Currently the biggest file (nsCSSParser.cpp/CssParser.conv.cs) containing around 10000 lines is converted using 400 lines of regular expressions (4%). Statistics for small files are worse. It helps a lot that Mozilla naming conventions for variables are very strict and pointer arithmetic is not heavily used. However, almost all public classes had to be renamed, as well as most enum values, to comply with C# coding standards.

Building from sources

Projects:

  • Alba.CsCss — the library itself. Has no dependencies except .NET. If library is included in another solution, only this project is necessary.
  • Alba.CsCss.Tests — "unit" tests (more like integration tests). Very few.
  • Alba.Framework — personal framework. Debug version of the assembly must be built to be able to run T4 files. Necessary only if you want to modify source code transformations.
  • Alba.Framework.CodeGeneration — T4 part of the personal framework. Must be built under Administrator account (installs AttachT4 custom tool similar to T4 Toolbox's T4ScriptFileGenerator). Necessary if you want T4 transformations to be applied when original source files are updated, or want ot add new source files.
  • Alba.Framework.Testing — testing part of the personal framework. Used in tests.

License

Mozilla Public License

TL;DR: As long as you include copyright notice, you can do whatever you want, but any source code file licensed under MPL must remain under MPL and freely available in source form.
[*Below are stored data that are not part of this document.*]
Definition Response_default : FsResponse :=
  {| rs_data := None; rs_error := None; rs_no_content := false; rs_not_modified := false; rs_etag := None;
     rs_modified := None; rs_expires := None; rs_must_revalidate := false |}.
Definition Response_data (body : bytes) : FsResponse :=
  {| rs_data := Some body; rs_error := None; rs_no_content := false; rs_not_modified := false; rs_etag := None;
     rs_modified := None; rs_expires := None; rs_must_revalidate := false |}.
Definition Response_error (reason : ErrorReason) (message : string) : FsResponse :=
  {| rs_data := None; rs_error := Some {| fe_reason := reason; fe_message := message; fe_retry_after := None |};
     rs_no_content := false; rs_not_modified := false; rs_etag := None; rs_modified := None; rs_expires := None;
     rs_must_revalidate := false |}.
Definition set_no_content (b : bool) (r : FsResponse) : FsResponse :=
  {| rs_data := rs_data r; rs_error := rs_error r; rs_no_content := b; rs_not_modified := rs_not_modified r;
     rs_etag := rs_etag r; rs_modified := rs_modified r; rs_expires := rs_expires r; rs_must_revalidate := rs_must_revalidate r |}.
Definition set_not_modified (b : bool) (r : FsResponse) : FsResponse :=
  {| rs_data := rs_data r; rs_error := rs_error r; rs_no_content := rs_no_content r; rs_not_modified := b;
     rs_etag := rs_etag r; rs_modified := rs_modified r; rs_expires := rs_expires r; rs_must_revalidate := rs_must_revalidate r |}.
Definition set_data (d : option bytes) (r : FsResponse) : FsResponse :=
  {| rs_data := d; rs_error := rs_error r; rs_no_content := rs_no_content r; rs_not_modified := rs_not_modified r;
     rs_etag := rs_etag r; rs_modified := rs_modified r; rs_expires := rs_expires r; rs_must_revalidate := rs_must_revalidate r |}.
Definition with_etag (etag : string) (r : FsResponse) : FsResponse :=
  {| rs_data := rs_data r; rs_error := rs_error r; rs_no_content := rs_no_content r; rs_not_modified := rs_not_modified r;
     rs_etag := Some etag; rs_modified := rs_modified r; rs_expires := rs_expires r; rs_must_revalidate := rs_must_revalidate r |}.
Definition with_modified (t : Z) (r : FsResponse) : FsResponse :=
  {| rs_data := rs_data r; rs_error := rs_error r; rs_no_content := rs_no_content r; rs_not_modified := rs_not_modified r;
     rs_etag := rs_etag r; rs_modified := Some t; rs_expires := rs_expires r; rs_must_revalidate := rs_must_revalidate r |}.
Definition set_expires (t : option Z) (r : FsResponse) : FsResponse :=
  {| rs_data := rs_data r; rs_error := rs_error r; rs_no_content := rs_no_content r; rs_not_modified := rs_not_modified r;
     rs_etag := rs_etag r; rs_modified := rs_modified r; rs_expires := t; rs_must_revalidate := rs_must_revalidate r |}.
Definition with_expires (t : Z) (r : FsResponse) : FsResponse := set_expires (Some t) r.
Definition with_must_revalidate (b : bool) (r : FsResponse) : FsResponse :=
  {| rs_data := rs_data r; rs_error := rs_error r; rs_no_content := rs_no_content r; rs_not_modified := rs_not_modified r;
     rs_etag := rs_etag r; rs_modified := rs_modified r; rs_expires := rs_expires r; rs_must_revalidate := b |}.
Definition with_retry_after (t : Z) (r : FsResponse) : FsResponse :=
  {| rs_data := rs_data r;
     rs_error := (fun e => {| fe_reason := fe_reason e; fe_message := fe_message e; fe_retry_after := Some t |}) <$> rs_error r;
     rs_no_content := rs_no_content r; rs_not_modified := rs_not_modified r;
     rs_etag := rs_etag r; rs_modified := rs_modified r; rs_expires := rs_expires r; rs_must_revalidate := rs_must_revalidate r |}.
Definition Response_no_content : FsResponse := set_no_content true Response_default.
Definition Response_not_modified : FsResponse := set_not_modified true Response_default.

(** The tile of a request: URL template, pixel ratio, x, y and z. *)
Record ResourceTileKey := { rt_url_template : string; rt_pixel_ratio : Z; rt_x : Z; rt_y : Z; rt_z : Z }.
#[export] Instance ResourceTileKey_eq_dec : EqDecision ResourceTileKey.
Proof. solve_decision. Defined.
#[export] Instance ResourceTileKey_countable : Countable ResourceTileKey.
Proof.
  apply (inj_countable' (fun t => (rt_url_template t, rt_pixel_ratio t, rt_x t, rt_y t, rt_z t))
    (fun '(u, p, x, y, z) => {| rt_url_template := u; rt_pixel_ratio := p; rt_x := x; rt_y := y; rt_z := z |})).
  by intros [].
Defined.

Record ResourceRequest := {
  rq_url : string;
  rq_kind : ResourceKind;
  rq_priority : Priority;
  rq_storage_policy : StoragePolicy;
  (** [loading_methods.has_cache()] and [has_network()] *)
  rq_has_cache : bool;
  rq_has_network : bool;
  rq_data_range : option (Z * Z);
  rq_tile : option ResourceTileKey;
  rq_prior_data : option bytes;
  rq_prior_etag : option string;
  rq_prior_modified : option Z;
  rq_prior_expires : option Z;
  rq_minimum_update_interval : Z }.

(** ** Constants *)

Definition REQUEST_TIMEOUT : Z := from_secs 15.
Definition RETRY_BACKOFF : list Z := [from_millis 100; from_millis 300; from_secs 1; from_secs 3; from_secs 10].
Definition MAX_RETRY_DELAY : Z := from_secs 30.
Definition RETRY_WINDOW : Z := from_secs 600.
Definition DEFAULT_REGULAR_PERMITS : Z := 64.
Definition LOW_PRIORITY_PERMITS : Z := 8.
Definition DEFAULT_BODY_PERMITS : Z := 24.
Definition BODY_PERMITS_PER_RENDER : Z := 4.
Definition MIB : Z := 1024 * 1024.
Definition NEGATIVE_CACHE_TTL : Z := from_secs 15.
Definition MAX_REFRESH_DEFERRAL : Z := from_secs 300.
Definition SLOW_PROVIDER_ATTEMPT_THRESHOLD : Z := from_secs 1.
Definition REVALIDATED_FALLBACK_TTL : Z := from_secs 60.
Definition HEURISTIC_FRESHNESS_DIVISOR : Z := 10.
Definition MIN_HEURISTIC_FRESHNESS : Z := from_secs 60.
Definition MAX_HEURISTIC_FRESHNESS : Z := from_secs 3600.
Definition DEFAULT_HEURISTIC_FRESHNESS : Z := from_secs 300.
CSS icon by David Vignoni.

Links

Alba.CsCss:
Parsing CSS:
  • ExCSS — another CSS parser for .NET. Stops parsing after some expressions. Analysis of expressions is much simpler (they are respresented as a list of terms). However, it supports modification, serialization to string, and is much more lightweight.
Parsing HTML:
  • CsQuery — jQuery port for .NET (HTML parser + fluent queries). Relies on HTML parser (see below) used in Mozilla Firefox, so very reliable.
  • HtmlParserSharp — validator.nu HTML parser port for .NET. Port of validator.nu code to C++ is used in Mozilla Firefox, so parsing is as good as it can get.
  • Html Agility Pack — older HTML parser. Fails to correctly parse even valid HTML4 code (optional closing tags), has no built-in fluent queries.
  • Fizzler — jQuery port for .NET based on Html Agility Pack. Less featureful than CsQuery.